The material presented
here is not Al-Anon Conference Approved Literature. It is a method
to exchange
information, ideas, feelings, problems and solutions on a personal
level.
So anyone who has read my posts knows that I'm not in the best place right now. AH left the detox unit of a local psychiatric hospital six days ago. While he was in there I had taken out a temporary protective order against him to prevent him from being able to return to our home upon discharge, as he had repeatedly made clear he intended to do just that. Since the order is temporary, it currently states that there is to be no contact from him towards mewhatsoever, but when we attend the hearing as to whether it should be changed to a 12 month restraining order, I was planning to have it amended that he could call/email and have supervised visitation with our children. My main goal was to just prevent him from being able to return to the house to live (our divorce hearing wasn't for two more months, so in the meantime legally there was nothing I could do to keep him out).

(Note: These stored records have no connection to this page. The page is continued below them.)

(** X1. An insertion appends one event exactly when the count of the
    trailing hour it computes is above the threshold in force; the event
    records that count, and the events already present are kept in
    order. *)
Theorem event_appended_exactly_on_breach ty pl det self w :
  suspicious_activities (snd (fst (log_activity E ty pl det self w)))
  = if threshold_in_force w <? count_after E ty pl det self w
    then suspicious_activities self ++
         [ {| detected_at :=
                Py.strftime_seconds
                  (clock E (S (clock_reads w)
                            + List.length (log_after E ty pl det self w)));
              sa_type := "high_frequency_activity";
              activities_count := count_after E ty pl det self w;
              recommendation := "Suspend operations temporarily" |} ]
    else suspicious_activities self.
Proof. apply log_activity_events_exact. Qed.


Lemma Forall_skipn {A : Type} (P : A -> Prop) (k : nat) (l : list A) :
  Forall P l -> Forall P (skipn k l).
Proof.
  intros H. rewrite <- (firstn_skipn k l) in H.
  apply Forall_app in H. apply H.
Qed.

Lemma expired_later n m act :
  (n <= m)%nat -> expired E n act -> expired E m act.
Proof. intros Hnm H i Hi. apply H. lia. Qed.

(** Entries that have expired are not counted. *)
Lemma recent_at_expired old : forall n rest,
  Forall (expired E n) old ->
  recent_at E n (old ++ rest) = recent_at E (n + List.length old) rest.
Proof.
  induction old as [|act old IH]; intros n rest Hall; simpl.
  - rewrite Nat.add_0_r. reflexivity.
  - inversion Hall as [|x l Hact Hold]; subst.
    replace (_ <? _) with false.
    + rewrite IH.
      * f_equal. lia.
      * eapply Forall_impl; [|exact Hold].
        intros a Ha. apply (expired_later n); [lia | exact Ha].
    + symmetry. apply Z.ltb_ge. apply Hact. lia.
Qed.

(** After an hour without activity, the insertion counts its own entry and
    no other. *)
Lemma count_after_quiet_hour ty pl det self w :
  Forall (expired E (S (clock_reads w))) (safety_log self) ->
  stays_fresh E (clock_reads w) ->
  count_after E ty pl det self w = 1.
Proof.
  intros Hold Hnew. unfold count_after, log_after, Py.slice_last.
  rewrite skipn_app_le by (rewrite length_app; simpl; lia).
  rewrite recent_at_expired by (apply Forall_skipn; exact Hold).
  simpl.
  replace (_ <? _) with true; [reflexivity|].
  symmetry. apply Z.ltb_lt. apply Hnew. lia.
Qed.

(** Without a directory [LOGS], eleven likes at noon raise the event in
    the monitor and the protocol is announced, but saving raises: the
    error is printed and there is still no event file. *)
Lemma without_logs_nothing_is_saved :
  let after := log_activities at_noon (likes 11) init without_logs in
  List.length (suspicious_activities (fst after)) = 1%nat /\
  safety_events_json (snd after) = None /\
  In (SafetyEventSaveError
        "[Errno 2] No such file or directory: 'LOGS/safety_events.json'")
     (printed (snd after)) /\
  In ProtocolActivated (printed (snd after)).
Proof.
  vm_compute. repeat split; repeat first [left; reflexivity | right].
Qed.

(** X3. Entries older than an hour do not count. When every entry of the
    log is an hour old or more at each later clock read, and the new entry
    stays less than an hour old, the insertion counts 1, its own entry; so
    with a threshold of 1 or more it raises no event and writes nothing to
    the event file, however many entries the log holds. *)
Theorem quiet_hour_clears_the_count ty pl det self w :
  Forall (expired E (S (clock_reads w))) (safety_log self) ->
  stays_fresh E (clock_reads w) ->
  1 <= threshold_in_force w ->
  count_after E ty pl det self w = 1 /\
  suspicious_activities (snd (fst (log_activity E ty pl det self w)))
  = suspicious_activities self /\
  safety_events_json (snd (log_activity E ty pl det self w))
  = safety_events_json w.
Proof.
  intros Hold Hnew Ht.
  pose proof (count_after_quiet_hour ty pl det self w Hold Hnew) as Hc.
  rewrite log_activity_events_exact, log_activity_file, Hc.
  replace (threshold_in_force w <? 1) with false
    by (symmetry; apply Z.ltb_ge; lia).
  auto.
Qed.

(** X4. [reset_monitoring] starts the count afresh: whatever the monitor
    held, after a reset a run of insertions no longer than the threshold
    (all within the hour) raises no event. *)
Theorem reset_restarts_the_count inputs self w :
  within_window E ->
  0 <= threshold_in_force w ->
  (List.length inputs <= Z.to_nat (threshold_in_force w))%nat ->
  (List.length inputs <= 1000)%nat ->
  suspicious_activities
    (fst (log_activities E inputs (reset_monitoring self) w)) = [].
Proof.
  intros Hwin Ht Hn Hmax.
  pose proof (events_count E inputs (reset_monitoring self) w Hwin
                (Forall_nil _) Ht) as H.
  simpl in H. specialize (H Hmax).
  destruct (suspicious_activities _); [reflexivity | simpl in H; lia].
Qed.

So we have a mutual friend who has been sort of playing go-between. He really, really wants that TPO dropped and my lawyer told me that would be the best bargaining tool we have for getting him to go ahead and sign off of the divorce and have everything finalized rather than allowing him to draw it out as long as possible (he does not want the divorce). He has been attending meetings twice a day, as well as group therapy, and has not gone back to drinking. Apparently he really wants to talk to me, see me, and see the kids. And to be quite honest, I want to see him- because I miss him so much. The man I married is a completely different person than the alcoholic that took over his body. He's still not done being an alcoholic, despite the fact that he isn't drinking. The last few times we have spoken, we will have one conversation where he is telling me how much he loves me, is worried about me trying to do everything by myself, misses the kids, etc. I would hang up feeling hopeful that my husband was back. Then the next time we would talk he would be angry about the divorce, angry about the TPO, angry that he has no money, job, or place to live (he's staying in his sister's house right now, and is miserable there), and then he directs it all towards me. He has said that can't go to rehab at this time, despite the fact that he really wants to, because I put all this extra stuff on his plate (the divorce and TPO) that he now has to run around and try to find a job so he can afford a lawyer.

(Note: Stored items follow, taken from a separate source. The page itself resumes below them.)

(** C4: the aggregator fails by taking [case err := <-errs].  Whenever it
    does, in any reachable state, what it returns is [0] and the error at the
    head of [errs], the one failure it consumes; that error is not nil and is
    the very error some provider of the set returned.  Hence every returned
    pair with a non-nil error has the value [0] and a provider's error. *)
Theorem failure_passthrough (w : multiWeatherProvider) (city : string) :
  (∀ s s', reachable w city s → select_errs w s = Some s' →
     ∃ err es, buf (errs s) = err :: es ∧ agg s' = Returned (0%float, err)
       ∧ err ≠ None ∧ ∃ p, p ∈ w ∧ (p city).2 = err)
  ∧ (∀ r, returns w city r → r.2 ≠ None →
       r.1 = 0%float ∧ ∃ p, p ∈ w ∧ (p city).2 = r.2).
Proof.
  split.
  - intros s s' (_ & _ & Hi)%inv_reachable. unfold select_errs.
    destruct (agg s) as [rest|i sum|r]; [done| |done].
    destruct (buf (errs s)) as [|err es] eqn:Hb; [done|].
    case_bool_decide; [|done]. intros [= <-]. exists err, es.
    split; [done|]. split; [done|].
    destruct Hi as (got & _ & _ & _ & _ & HE).
    apply (failures_provider w city). rewrite <- HE. unfold errs_due. rewrite Hb.
    apply list_elem_of_here.
  - apply failure_returned.
Qed.

Lemma failure_passthrough_witness :
  (0%float, Some "down").1 = 0%float
  ∧ ∃ p, p ∈ [ok 20; failing 0 "down"; ok 24]%float ∧ (p "Paris").2 = Some "down".
Proof.
  apply (failure_passthrough [ok 20; failing 0 "down"; ok 24]%float "Paris").
  - eexists _, _. split.
    + by apply (exec_early_failure [ok 20; failing 0 "down"; ok 24]%float "Paris" 1
                  (failing 0 "down")).
    + reflexivity.
  - discriminate.
Defined.

(** C2: first failure wins.  In any state in which the aggregator is in its
    receive loop and [errs] holds an error, receiving it makes the aggregator
    return [0] and that error at once, whatever the other goroutines are
    doing and whatever is queued on [temps]; once it has returned, the
    aggregator makes no further move, so it receives nothing more.  When a
    provider fails, the aggregator can return its error while every other
    goroutine is still waiting for its provider, and whatever the interleaving
    the pair returned is a failure. *)
Theorem first_failure_wins (w : multiWeatherProvider) (city : string) :
  (∀ s i sum err es,
     agg s = Receiving i sum → i < length w → buf (errs s) = err :: es →
     step w city SelectErrs s
     = Some (mkState (temps s) (set_buf (errs s) es) (gos s) (Returned (0%float, err))))
  ∧ (∀ s r m, agg s = Returned r → aggregator_move m → step w city m s = None)
  ∧ (∀ j p, w !! j = Some p → (p city).2 ≠ None →
       exec w city (early_failure_schedule (length w) j) (init w)
       = Some (mkState (mkChan [] (length w)) (mkChan [] (length w))
                 (<[j := GExit]> (GCall <$> w)) (Returned (0%float, (p city).2))))
  ∧ (∀ p r, p ∈ w → (p city).2 ≠ None → returns w city r →
       r.1 = 0%float ∧ r.2 ≠ None).
Proof.
  split; [|split; [|split]].
  - intros s i sum err es Ha Hi Hb. cbn. unfold select_errs.
    by rewrite Ha, Hb, bool_decide_eq_true_2.
  - intros s r m Ha [-> | [-> | ->]]; cbn; unfold agg_step, select_temps, select_errs;
      by rewrite Ha.
  - apply exec_early_failure.
  - intros p r Hp He [(Hf & _)|(Hv & Hr)]%returns_result_ok.
    + apply (provider_failure w city p Hp) in He. rewrite Hf in He.
      by apply elem_of_nil in He.
    + split; [done|]. by eapply failures_not_nil.
Qed.

Lemma first_failure_wins_witness :
  exec [ok 20; failing 0 "down"; ok 24]%float "Paris" [Agg; Agg; Agg; Agg; Go 1; Go 1; SelectErrs]
    (init [ok 20; failing 0 "down"; ok 24]%float)
  = Some (mkState (mkChan [] 3) (mkChan [] 3) [GCall (ok 20); GExit; GCall (ok 24)]
            (Returned (0%float, Some "down"))).
Proof.
  apply (proj1 (proj2 (proj2 (first_failure_wins [ok 20; failing 0 "down"; ok 24]%float
                                 "Paris"))) 1 (failing 0 "down")).
  - reflexivity.
  - discriminate.
Defined.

So yesterday I forwarded an email to him that was from my attorney, saying that he could just meet with her on his own and negotiate the terms of the divorce and dropping the TPO. He does not have the means to acquire his own representation, but I added a note to the email saying that I would pay for this meeting, and that I would let him keep his car, all of his stuff, and not demand child support at this time until he had had a chance to attend rehab, get a job, and get back on his feet. I just want him to get healthy and happy again. My kids need their father back. He called my friend later and said the email from me made him feel a lot better and now he know longer thinks that I 'am out to get him'. I think some of his AA friends were telling him horror stories about what their wives had done to them when they went through their divorce. That's not me. I have no desire to hurt him. I just want him to get better.
So our mutual friend has let me know that he wants to come over and visit tonight. Yes, it would violate the terms of the TPO, but we are negotiating getting it dropped anyway and like I said, I'm not going to call the cops on him because I never intended it to mean that under no circumstances could we communicate. Those rules are in place strictly because we have not had a chance to appear before the judge and work out the terms of the order. I am not sure whether I should let him come over tonight. I still love this man- the sober version of him anyway- and don't know that I can trust myself around him. But at the same time the kids really want to see him and I also want to appease him so he will continue to cooperate with me, we can finalize the divorce and maybe he will agree to let me short sell the house- which I am desperate to get out of because it makes me too sad to be here. Part of me is hoping that we can just get divorced so that I will belegally separated from him so I can't be held liable for his many debts or any trouble/lawsuits that might arise from the consequences of his drinking if he goes back to the bottle. But if he gets himself together- assuming he does, than I'm thinking maybe we can resume our relationship as common-law spouses. Am I crazy for thinking this way, and is it a sign that I am still being co-dependent on him? I refuse to be around him if he is still drinking, but if he is able to quit, obtain employment again, and get himself back on the straight and narrow, would that be wrong for me to then allow him back into my life? Should I allow him to come visit tonight? I just feel so confused.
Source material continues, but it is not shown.